**Your objective**
The number of lines in the records that include "count" is all you should give.

Data to use below:

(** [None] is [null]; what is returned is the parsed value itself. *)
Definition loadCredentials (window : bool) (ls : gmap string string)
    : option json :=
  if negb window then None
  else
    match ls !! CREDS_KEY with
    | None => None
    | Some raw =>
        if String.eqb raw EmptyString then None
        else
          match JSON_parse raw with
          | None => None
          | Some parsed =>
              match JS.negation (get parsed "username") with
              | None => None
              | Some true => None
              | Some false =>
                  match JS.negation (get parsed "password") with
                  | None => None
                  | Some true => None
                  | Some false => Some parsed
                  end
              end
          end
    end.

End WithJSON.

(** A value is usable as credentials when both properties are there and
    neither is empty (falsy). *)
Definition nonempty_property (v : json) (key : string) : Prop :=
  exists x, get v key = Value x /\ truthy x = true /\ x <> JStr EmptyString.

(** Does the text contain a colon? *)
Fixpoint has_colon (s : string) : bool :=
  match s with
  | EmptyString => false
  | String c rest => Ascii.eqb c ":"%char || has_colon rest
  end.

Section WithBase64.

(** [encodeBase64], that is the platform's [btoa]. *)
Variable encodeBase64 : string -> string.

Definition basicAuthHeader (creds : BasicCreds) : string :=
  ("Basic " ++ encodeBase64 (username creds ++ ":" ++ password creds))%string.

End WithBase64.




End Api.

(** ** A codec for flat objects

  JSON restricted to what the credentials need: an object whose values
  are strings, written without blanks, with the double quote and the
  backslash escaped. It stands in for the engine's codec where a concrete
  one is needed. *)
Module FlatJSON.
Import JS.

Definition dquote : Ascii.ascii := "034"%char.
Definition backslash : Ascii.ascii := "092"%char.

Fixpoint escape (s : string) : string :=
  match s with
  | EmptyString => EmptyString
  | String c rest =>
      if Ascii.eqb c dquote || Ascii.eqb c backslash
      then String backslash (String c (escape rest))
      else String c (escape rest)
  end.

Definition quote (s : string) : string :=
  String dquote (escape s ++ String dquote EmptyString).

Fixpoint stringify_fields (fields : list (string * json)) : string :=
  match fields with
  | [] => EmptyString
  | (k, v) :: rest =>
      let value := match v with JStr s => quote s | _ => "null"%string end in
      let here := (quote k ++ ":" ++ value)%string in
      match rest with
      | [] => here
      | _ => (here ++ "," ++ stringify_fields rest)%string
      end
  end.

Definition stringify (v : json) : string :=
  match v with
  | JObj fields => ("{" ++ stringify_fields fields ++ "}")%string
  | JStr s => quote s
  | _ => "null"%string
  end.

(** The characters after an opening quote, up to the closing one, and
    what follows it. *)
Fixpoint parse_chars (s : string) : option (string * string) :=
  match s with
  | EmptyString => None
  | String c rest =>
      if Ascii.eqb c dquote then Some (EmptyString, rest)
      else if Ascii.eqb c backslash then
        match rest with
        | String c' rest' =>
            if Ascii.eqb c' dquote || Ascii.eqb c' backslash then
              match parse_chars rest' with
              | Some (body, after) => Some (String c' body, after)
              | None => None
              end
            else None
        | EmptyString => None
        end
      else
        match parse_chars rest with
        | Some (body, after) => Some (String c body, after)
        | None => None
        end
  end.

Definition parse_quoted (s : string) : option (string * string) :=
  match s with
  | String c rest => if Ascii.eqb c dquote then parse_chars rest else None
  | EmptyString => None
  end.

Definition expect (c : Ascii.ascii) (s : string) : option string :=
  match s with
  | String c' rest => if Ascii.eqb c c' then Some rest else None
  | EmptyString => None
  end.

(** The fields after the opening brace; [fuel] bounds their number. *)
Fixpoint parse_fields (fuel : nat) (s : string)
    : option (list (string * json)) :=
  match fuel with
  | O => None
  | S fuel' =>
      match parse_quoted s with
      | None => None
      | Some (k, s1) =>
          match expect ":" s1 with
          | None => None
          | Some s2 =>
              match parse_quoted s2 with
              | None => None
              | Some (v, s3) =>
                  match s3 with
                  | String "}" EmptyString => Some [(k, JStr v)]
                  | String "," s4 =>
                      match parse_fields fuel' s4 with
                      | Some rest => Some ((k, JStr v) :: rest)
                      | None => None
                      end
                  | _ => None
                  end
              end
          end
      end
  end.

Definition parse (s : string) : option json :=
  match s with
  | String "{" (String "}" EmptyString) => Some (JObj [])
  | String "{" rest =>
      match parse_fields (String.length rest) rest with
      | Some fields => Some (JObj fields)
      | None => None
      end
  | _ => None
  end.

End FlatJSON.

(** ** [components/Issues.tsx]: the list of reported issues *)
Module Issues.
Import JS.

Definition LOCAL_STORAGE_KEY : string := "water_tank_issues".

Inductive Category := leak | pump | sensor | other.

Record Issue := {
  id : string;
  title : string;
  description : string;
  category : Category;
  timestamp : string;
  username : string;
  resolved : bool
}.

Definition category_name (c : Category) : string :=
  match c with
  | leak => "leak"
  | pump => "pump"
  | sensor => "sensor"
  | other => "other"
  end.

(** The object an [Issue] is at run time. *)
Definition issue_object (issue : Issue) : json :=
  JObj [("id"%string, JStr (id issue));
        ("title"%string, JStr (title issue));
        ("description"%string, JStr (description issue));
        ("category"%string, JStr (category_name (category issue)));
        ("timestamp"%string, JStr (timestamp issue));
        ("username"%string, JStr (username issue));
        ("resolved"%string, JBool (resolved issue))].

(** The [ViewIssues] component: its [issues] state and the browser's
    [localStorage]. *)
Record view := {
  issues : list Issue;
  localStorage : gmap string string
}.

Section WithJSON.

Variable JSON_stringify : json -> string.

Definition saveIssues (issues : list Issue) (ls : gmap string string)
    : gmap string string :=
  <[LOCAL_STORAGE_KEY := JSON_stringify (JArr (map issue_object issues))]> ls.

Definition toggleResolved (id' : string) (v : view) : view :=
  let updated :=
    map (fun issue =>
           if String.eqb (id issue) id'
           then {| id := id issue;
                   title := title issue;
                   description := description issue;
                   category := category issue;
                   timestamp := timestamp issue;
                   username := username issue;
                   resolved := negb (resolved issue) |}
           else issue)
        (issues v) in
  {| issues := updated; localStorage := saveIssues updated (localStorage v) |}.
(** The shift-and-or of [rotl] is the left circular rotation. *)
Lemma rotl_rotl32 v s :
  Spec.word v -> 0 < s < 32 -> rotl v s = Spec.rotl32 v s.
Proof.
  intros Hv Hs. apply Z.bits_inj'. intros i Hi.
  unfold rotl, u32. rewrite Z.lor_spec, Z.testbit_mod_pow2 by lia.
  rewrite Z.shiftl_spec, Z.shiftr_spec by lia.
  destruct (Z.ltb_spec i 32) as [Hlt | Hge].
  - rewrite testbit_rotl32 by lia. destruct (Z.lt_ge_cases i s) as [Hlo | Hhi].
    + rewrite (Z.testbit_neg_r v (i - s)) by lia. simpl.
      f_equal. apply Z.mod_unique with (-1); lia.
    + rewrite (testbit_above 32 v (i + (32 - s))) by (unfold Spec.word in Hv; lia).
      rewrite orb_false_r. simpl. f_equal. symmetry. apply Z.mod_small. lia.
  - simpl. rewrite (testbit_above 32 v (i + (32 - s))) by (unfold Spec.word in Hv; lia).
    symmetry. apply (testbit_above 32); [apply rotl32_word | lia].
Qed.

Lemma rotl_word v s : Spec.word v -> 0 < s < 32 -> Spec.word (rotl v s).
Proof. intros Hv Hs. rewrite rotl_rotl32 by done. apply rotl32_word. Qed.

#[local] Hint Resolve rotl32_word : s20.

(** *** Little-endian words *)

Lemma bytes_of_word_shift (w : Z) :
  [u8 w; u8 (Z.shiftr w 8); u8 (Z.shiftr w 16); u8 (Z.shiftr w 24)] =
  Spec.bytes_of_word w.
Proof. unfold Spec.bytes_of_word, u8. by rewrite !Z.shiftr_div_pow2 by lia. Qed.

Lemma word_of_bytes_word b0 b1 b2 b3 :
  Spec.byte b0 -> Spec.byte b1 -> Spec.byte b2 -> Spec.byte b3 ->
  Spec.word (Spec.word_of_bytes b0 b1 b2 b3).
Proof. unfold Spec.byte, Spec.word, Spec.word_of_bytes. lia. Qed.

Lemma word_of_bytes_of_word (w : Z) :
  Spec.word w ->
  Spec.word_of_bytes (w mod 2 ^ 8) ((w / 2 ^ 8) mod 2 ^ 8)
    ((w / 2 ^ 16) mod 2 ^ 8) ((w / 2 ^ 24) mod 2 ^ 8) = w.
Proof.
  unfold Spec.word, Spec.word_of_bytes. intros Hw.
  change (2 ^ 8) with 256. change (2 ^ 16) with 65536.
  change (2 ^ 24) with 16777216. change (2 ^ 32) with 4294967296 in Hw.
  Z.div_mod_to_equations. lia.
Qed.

End of Data to use.
Data to use below:

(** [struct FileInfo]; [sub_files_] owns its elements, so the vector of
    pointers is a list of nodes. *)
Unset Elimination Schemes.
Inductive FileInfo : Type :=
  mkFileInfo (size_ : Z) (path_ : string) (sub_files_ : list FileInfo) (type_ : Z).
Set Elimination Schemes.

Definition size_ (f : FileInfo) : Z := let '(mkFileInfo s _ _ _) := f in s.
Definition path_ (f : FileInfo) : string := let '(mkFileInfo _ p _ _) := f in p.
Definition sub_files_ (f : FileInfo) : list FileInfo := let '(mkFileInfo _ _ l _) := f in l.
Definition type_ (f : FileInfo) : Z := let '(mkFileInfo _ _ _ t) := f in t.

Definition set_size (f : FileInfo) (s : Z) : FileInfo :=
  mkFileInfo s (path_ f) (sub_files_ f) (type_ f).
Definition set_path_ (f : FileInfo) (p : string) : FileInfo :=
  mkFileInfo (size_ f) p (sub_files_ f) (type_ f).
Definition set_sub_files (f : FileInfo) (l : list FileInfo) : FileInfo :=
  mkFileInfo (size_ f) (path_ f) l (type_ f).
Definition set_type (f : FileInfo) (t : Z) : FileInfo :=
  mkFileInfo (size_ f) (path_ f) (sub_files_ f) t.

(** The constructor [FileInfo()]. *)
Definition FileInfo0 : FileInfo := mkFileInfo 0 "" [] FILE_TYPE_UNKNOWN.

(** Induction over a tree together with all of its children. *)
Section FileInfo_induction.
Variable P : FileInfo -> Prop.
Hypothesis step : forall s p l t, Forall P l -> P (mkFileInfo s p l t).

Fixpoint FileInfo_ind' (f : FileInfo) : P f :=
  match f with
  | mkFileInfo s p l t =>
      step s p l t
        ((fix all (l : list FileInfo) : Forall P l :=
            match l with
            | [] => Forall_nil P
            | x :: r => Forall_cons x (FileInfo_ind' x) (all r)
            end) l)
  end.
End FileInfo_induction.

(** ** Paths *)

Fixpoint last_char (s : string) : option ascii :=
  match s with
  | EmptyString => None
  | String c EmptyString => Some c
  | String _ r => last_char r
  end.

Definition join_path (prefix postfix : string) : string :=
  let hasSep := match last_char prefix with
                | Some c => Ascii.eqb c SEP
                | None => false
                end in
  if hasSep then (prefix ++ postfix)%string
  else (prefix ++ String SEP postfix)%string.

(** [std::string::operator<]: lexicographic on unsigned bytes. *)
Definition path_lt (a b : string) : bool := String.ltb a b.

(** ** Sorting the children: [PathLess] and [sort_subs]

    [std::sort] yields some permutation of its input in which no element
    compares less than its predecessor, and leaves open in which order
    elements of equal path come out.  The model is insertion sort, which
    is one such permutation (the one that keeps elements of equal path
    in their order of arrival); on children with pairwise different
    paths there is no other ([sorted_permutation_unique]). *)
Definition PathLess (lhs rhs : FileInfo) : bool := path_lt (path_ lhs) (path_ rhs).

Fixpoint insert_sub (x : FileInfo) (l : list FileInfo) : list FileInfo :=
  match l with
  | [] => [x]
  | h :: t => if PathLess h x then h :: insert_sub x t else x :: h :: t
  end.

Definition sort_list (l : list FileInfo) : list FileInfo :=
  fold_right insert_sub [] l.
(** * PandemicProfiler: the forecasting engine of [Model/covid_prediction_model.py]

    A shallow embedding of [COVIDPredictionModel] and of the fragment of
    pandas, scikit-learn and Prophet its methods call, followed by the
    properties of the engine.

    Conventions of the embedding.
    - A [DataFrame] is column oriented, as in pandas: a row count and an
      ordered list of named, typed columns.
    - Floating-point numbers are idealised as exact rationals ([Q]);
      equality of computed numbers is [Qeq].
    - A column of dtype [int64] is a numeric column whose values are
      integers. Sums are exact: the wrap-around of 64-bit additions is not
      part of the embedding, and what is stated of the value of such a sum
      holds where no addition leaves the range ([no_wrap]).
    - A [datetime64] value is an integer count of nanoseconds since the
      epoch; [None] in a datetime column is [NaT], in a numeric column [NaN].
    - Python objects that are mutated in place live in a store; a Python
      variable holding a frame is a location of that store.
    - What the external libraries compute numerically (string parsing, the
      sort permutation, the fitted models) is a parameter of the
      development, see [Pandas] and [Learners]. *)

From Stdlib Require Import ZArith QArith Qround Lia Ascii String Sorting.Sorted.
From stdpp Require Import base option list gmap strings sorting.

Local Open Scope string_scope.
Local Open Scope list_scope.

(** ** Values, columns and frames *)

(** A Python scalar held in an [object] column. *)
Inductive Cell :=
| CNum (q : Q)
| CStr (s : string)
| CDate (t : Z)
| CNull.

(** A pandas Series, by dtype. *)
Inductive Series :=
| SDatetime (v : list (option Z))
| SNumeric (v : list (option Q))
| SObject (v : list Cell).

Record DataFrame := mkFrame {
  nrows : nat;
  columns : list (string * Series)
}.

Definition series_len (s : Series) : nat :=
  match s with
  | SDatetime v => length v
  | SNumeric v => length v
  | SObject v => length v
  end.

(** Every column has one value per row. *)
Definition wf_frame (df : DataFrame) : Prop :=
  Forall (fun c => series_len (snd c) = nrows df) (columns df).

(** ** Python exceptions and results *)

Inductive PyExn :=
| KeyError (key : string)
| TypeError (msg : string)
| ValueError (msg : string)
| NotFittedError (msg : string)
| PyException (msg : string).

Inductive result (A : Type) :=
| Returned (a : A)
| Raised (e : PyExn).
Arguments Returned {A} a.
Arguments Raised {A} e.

End of Data to use.
Data to use below:

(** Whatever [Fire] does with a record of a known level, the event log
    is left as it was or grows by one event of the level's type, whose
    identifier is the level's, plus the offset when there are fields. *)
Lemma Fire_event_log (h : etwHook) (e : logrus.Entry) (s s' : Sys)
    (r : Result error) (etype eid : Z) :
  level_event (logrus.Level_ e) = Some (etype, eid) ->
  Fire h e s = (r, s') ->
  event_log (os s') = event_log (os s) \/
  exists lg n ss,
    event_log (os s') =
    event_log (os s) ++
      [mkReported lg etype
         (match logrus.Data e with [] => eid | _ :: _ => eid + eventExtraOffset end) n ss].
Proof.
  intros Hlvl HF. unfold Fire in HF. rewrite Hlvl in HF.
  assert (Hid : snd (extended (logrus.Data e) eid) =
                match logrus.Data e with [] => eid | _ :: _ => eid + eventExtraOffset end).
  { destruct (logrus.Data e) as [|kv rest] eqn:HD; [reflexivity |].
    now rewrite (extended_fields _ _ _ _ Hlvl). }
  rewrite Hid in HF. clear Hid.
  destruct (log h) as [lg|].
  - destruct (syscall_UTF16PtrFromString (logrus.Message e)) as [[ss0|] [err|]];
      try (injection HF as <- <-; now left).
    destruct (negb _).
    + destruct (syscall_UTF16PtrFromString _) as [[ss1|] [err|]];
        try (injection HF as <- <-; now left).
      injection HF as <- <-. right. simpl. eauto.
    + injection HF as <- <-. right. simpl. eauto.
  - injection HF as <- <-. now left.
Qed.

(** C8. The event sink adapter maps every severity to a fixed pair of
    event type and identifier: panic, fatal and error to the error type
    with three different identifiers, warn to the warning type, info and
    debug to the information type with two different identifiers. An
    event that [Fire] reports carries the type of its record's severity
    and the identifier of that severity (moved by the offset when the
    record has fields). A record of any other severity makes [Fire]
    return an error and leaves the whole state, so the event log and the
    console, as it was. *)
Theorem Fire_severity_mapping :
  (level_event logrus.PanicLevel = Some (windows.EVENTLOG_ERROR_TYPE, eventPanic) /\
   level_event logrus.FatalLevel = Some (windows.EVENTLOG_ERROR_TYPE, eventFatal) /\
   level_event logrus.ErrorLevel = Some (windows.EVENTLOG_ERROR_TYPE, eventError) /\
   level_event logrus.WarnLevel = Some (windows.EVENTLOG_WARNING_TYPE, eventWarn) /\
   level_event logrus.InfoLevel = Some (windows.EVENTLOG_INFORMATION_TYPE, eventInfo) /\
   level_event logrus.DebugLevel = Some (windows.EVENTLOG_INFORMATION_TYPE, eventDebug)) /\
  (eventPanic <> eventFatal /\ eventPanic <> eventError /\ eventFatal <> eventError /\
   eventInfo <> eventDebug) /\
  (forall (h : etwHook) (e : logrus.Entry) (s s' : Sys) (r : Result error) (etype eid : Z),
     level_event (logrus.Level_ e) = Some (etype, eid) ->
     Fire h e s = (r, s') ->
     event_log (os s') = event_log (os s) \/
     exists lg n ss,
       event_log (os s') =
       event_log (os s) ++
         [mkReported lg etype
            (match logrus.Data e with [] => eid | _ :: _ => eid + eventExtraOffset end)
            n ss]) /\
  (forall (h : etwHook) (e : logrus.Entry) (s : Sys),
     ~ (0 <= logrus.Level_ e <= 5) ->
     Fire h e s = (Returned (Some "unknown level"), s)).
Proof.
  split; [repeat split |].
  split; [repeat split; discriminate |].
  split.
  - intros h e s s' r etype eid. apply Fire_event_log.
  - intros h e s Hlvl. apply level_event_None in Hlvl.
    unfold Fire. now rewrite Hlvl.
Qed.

End of Data to use.

**Solved exercise**
2